The teacher was amazed. Like an exotic exchange student from a quiet and faraway land, the boy was a native who already knew the language. He was a natural tutor. In a moment of instructive genius, the teacher offered bonus points to any child who spent time with the boy whose hands could talk.
He was the extra credit kid.
Within hours of the teacher’s edict, the extra credit kid became the most popular kid in class. His lunch table was always full. His seat was always saved. He never spent recess jumping rope by himself. He was extra credit.
Every afternoon The Extra Credit Kid leapt off a bus full of new friends, eager to tell his mother how popular he was at school. With exhausted fingers, he bragged about how everyone wanted to spend time with him because he was good at something. Because he knew something. Because he could do something no one else could.
Because he was extra credit.
The teacher asked The Extra Credit Kid to keep a journal of the time he spent with friends from their class. She wanted to be fair when she assigned extra points. The Extra Credit Kid soon noticed that he was invited to lots of birthday parties and sleepovers, but only on nights before the teacher tallied progress reports or just after difficult math tests. He played lots of video games with the lazy kids, but was never spoken to by the smart ones who had stars next to their names on the bulletin board.
In March, everyone celebrated The Extra Credit Kid's birthday by singing Happy Birthday with their hands.
In April, his class took a special trip to a school where the children couldn't hear. The Extra Credit Kid ate lunch at a table full of deaf kids and told a joke so well that a boy almost choked on his peas. Everyone from The Extra Credit Kid's class turned around to look. The rest of the cafeteria hadn't heard a thing.
In May, everyone waved goodbye to each other and promised they'd play together at the swimming pool.
In June, when school was over, the Extra Credit Kid's new friends stopped returning his calls. His hands, once limber from telling jokes and stories, grew lazy and fat. Summer vacation wasn't nearly as much fun as the school year had been.
The sixth grade was even more disappointing than the summer. His new teacher, Mrs. Espinoza, had severe arthritis and wasn't interested in sign language. She wanted to teach the children Spanish. The Extra Credit Kid had never been to Spain. For a month he spent the hour after lunch memorizing conjugations with his hands folded politely in his lap.

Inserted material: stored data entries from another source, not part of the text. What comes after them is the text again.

(* ===== verification/Up.v ===== *)
(** * Bringing a sandbox up ([src/lifecycle/up.rs], [src/proxy/mod.rs])

    The whole [up] sequence over the [World]: the outcome decision, provider
    resolution, the egress proxy, the metadata, the enforcement check, the
    sockets and keys, services, the keeper's environment and start, hooks.
    What the operating system and the other processes answer is the [Host]
    interface; the providers are the [Provider] interface of the source. *)

From S2P Require Import Prelude Paths ProviderKind Manifest Validate Policy Capability Protocol Slug.
From S2P Require Import State Services Hooks Capture Flox Shell World Terminate SshKeys.

#[local] Set Default Proof Using "Type".

(** ** Data *)

Inductive UpOutcome := AlreadyUp | Recovered | Started | Recreated.
#[export] Instance UpOutcome_dec : EqDecision UpOutcome.
Proof. solve_decision. Defined.

Record UpOptions := { recreate : bool; skip_hooks : bool }.

(** The errors; a message that only renders another error is that error. *)
Inductive KeeperFailure :=
| ProxyStart (e : state_error) | SpawnFailed (e : state_error) | Unresponsive | HookFailed (e : HookError).
Inductive UpError :=
| UpState (e : state_error)
| UpPolicy (e : CapabilitySetError)
| UpConfig (msg : str)
| UpProvider (e : ProviderError)
| UpBackend (msg : str)
| UpKeeper (e : KeeperFailure)
| UpSsh (e : KeyError).

(** The [Provider] trait, dispatched on the kind: [resolve] may write derived
    files; [manifest_fingerprint]; and the services flox declares. *)
Class Provider := {
  pr_resolve : ProviderKind → str → fs → result ProviderError Resolution * fs;
  pr_fingerprint : ProviderKind → str → fs → result ProviderError str;
  pr_flox_services : str → fs → list str;
}.

(** What [up] asks of its host.  Questions whose answer can change are asked at
    a moment ([nat]). *)
Class Host := {
  h_os : Os;
  h_view : nat → ProcView;
  h_accepts : nat → str → bool;
  h_polls : nat;
  h_home : option str;
  h_lock : str → result state_error unit;
  h_canonicalize : str → result str str;
  h_exists : str → bool;
  h_is_dir : str → bool;
  h_is_file : str → bool;
  h_is_executable : str → bool;
  h_requisites : str → option str;
  h_create_dir : str → result state_error unit;
  h_write : str → result state_error unit;
  h_bind : str → result state_error unit;
  h_keeper_exe : result state_error str;
  h_netns_probe : result str bool;
  h_tcp_port : nat → result state_error N;
  h_random_token : nat → list N;
  h_start_proxy : nat → result state_error Z;
  h_start_keeper : KeeperLaunch → result state_error Z;
  h_random_key : nat → result str PrivateKey;
  h_hook : nat → SpawnRequest → HookAttempt;
}.

(** [serde_json] and the OpenSSH key reader. *)
Class Codec := {
  meta_to_json : Meta → result str str;
  meta_of_json : str → result str Meta;
  plan_to_json : CapabilityPlan → str;
  plan_to_json_pretty : CapabilityPlan → str;
  json_to_string_pretty : json → str;
  key_of_openssh : str → result str PrivateKey;
}.

Definition RESOLVED_BACKEND : str := "process".

Section up.
Context `{Host} `{Provider} `{Codec}.

Definition is_linux : bool := match h_os with Linux => true | Macos => false end.

(** Errors of [std::io] and of the state module become layer [state]. *)
Definition io {A : Type} (r : result state_error A) : M UpError A := lift (map_err UpState r).

Definition observe {E : Type} : M E ProcView :=
  λ w, (Ok (h_view (w_time w)), {| w_fs := w_fs w; w_time := S (w_time w); w_events := w_events w |}).

Definition up_terminate (path : str) : M UpError unit := terminate is_linux h_view h_polls path.

(** [state::health], at this moment. *)
Definition check_health (p : StatePaths) : M UpError Health :=
  λ w, (map_err UpState (health is_linux (h_view (w_time w)) (h_accepts (w_time w)) (w_fs w) p),
        {| w_fs := w_fs w; w_time := S (w_time w); w_events := w_events w |}).

Definition at_state {A : Type} (m : M state_error A) : M UpError A := map_error UpState m.

Definition do_write_pidfile (path : str) (pid : Z) : M UpError unit :=
  v ← observe;
  f ← get_fs;
  f ← io (write_pidfile is_linux v f path pid);
  modify_fs (λ _, f).

Definition write_file (path contents : str) : M state_error unit :=
  _ ← lift (h_write path); modify_fs <[path := contents]>.

(** Removing a stale socket, binding, and restricting it to its owner. *)
Definition bind_socket (path : str) : M state_error unit :=
  _ ← modify_fs (delete path);
  _ ← lift (h_bind path);
  modify_fs <[path := []]>.

(** ** The egress proxy ([src/proxy/mod.rs]) *)

Definition hex_byte (b : N) : str := [hex_digit (b / 16); hex_digit (b mod 16)].

Definition generate_token (bytes : list N) : str := mjoin (hex_byte <$> bytes).

Definition proxy_spawn (p : StatePaths) (allow : list str) : M state_error (Z * N * str) :=
  w ← get_world;
  port ← lift (h_tcp_port (w_time w));
  let token := generate_token (h_random_token (w_time w)) in
  _ ← bind_socket (proxy_socket p);
  _ ← write_file (proxy_log p) [];
  pid ← lift (h_start_proxy (w_time w));
  _ ← emit [EvProxy allow pid port token];
  mret (pid, port, token).

(** The recorded proxy, when it still runs and its port and token are known. *)
Definition live_proxy (p : StatePaths) : M UpError (option (N * str)) :=
  f ← get_fs;
  entry ← io (read_pidfile f (proxy_pidfile p));
  match entry with
  | None => mret None
  | Some (pid, start_time) =>
      v ← observe;
      if negb (is_same_process is_linux v pid start_time) then mret None
      else
        m ← io (read_meta meta_of_json f (meta p));
        mret (m ← m; port ← proxy_port m; token ← proxy_token m; Some (port, token))
  end.

Definition ensure_egress_proxy (p : StatePaths) (allow : list str) : M UpError (N * str) :=
  live ← live_proxy p;
  match live with
  | Some found => mret found
  | None =>
      _ ← io h_keeper_exe;
      '(pid, port, token) ← map_error (λ e, UpKeeper (ProxyStart e)) (proxy_spawn p allow);
      _ ← do_write_pidfile (proxy_pidfile p) pid;
      mret (port, token)
  end.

It was hard crossing from extra back to ordinary. It always is.
During the seventh grade The Extra Credit Kid learned to play the trombone.
In high school his hands were often busy, but with a new form of “sign language” that involved him talking mostly with himself.
The Extra Credit Kid eventually went to college and found a job and became a man.
After a while, the man almost forgot that he had ever been extra credit.
But then, when his mom visited, they would sit together and tell stories with their hands. And laugh. And he would remember.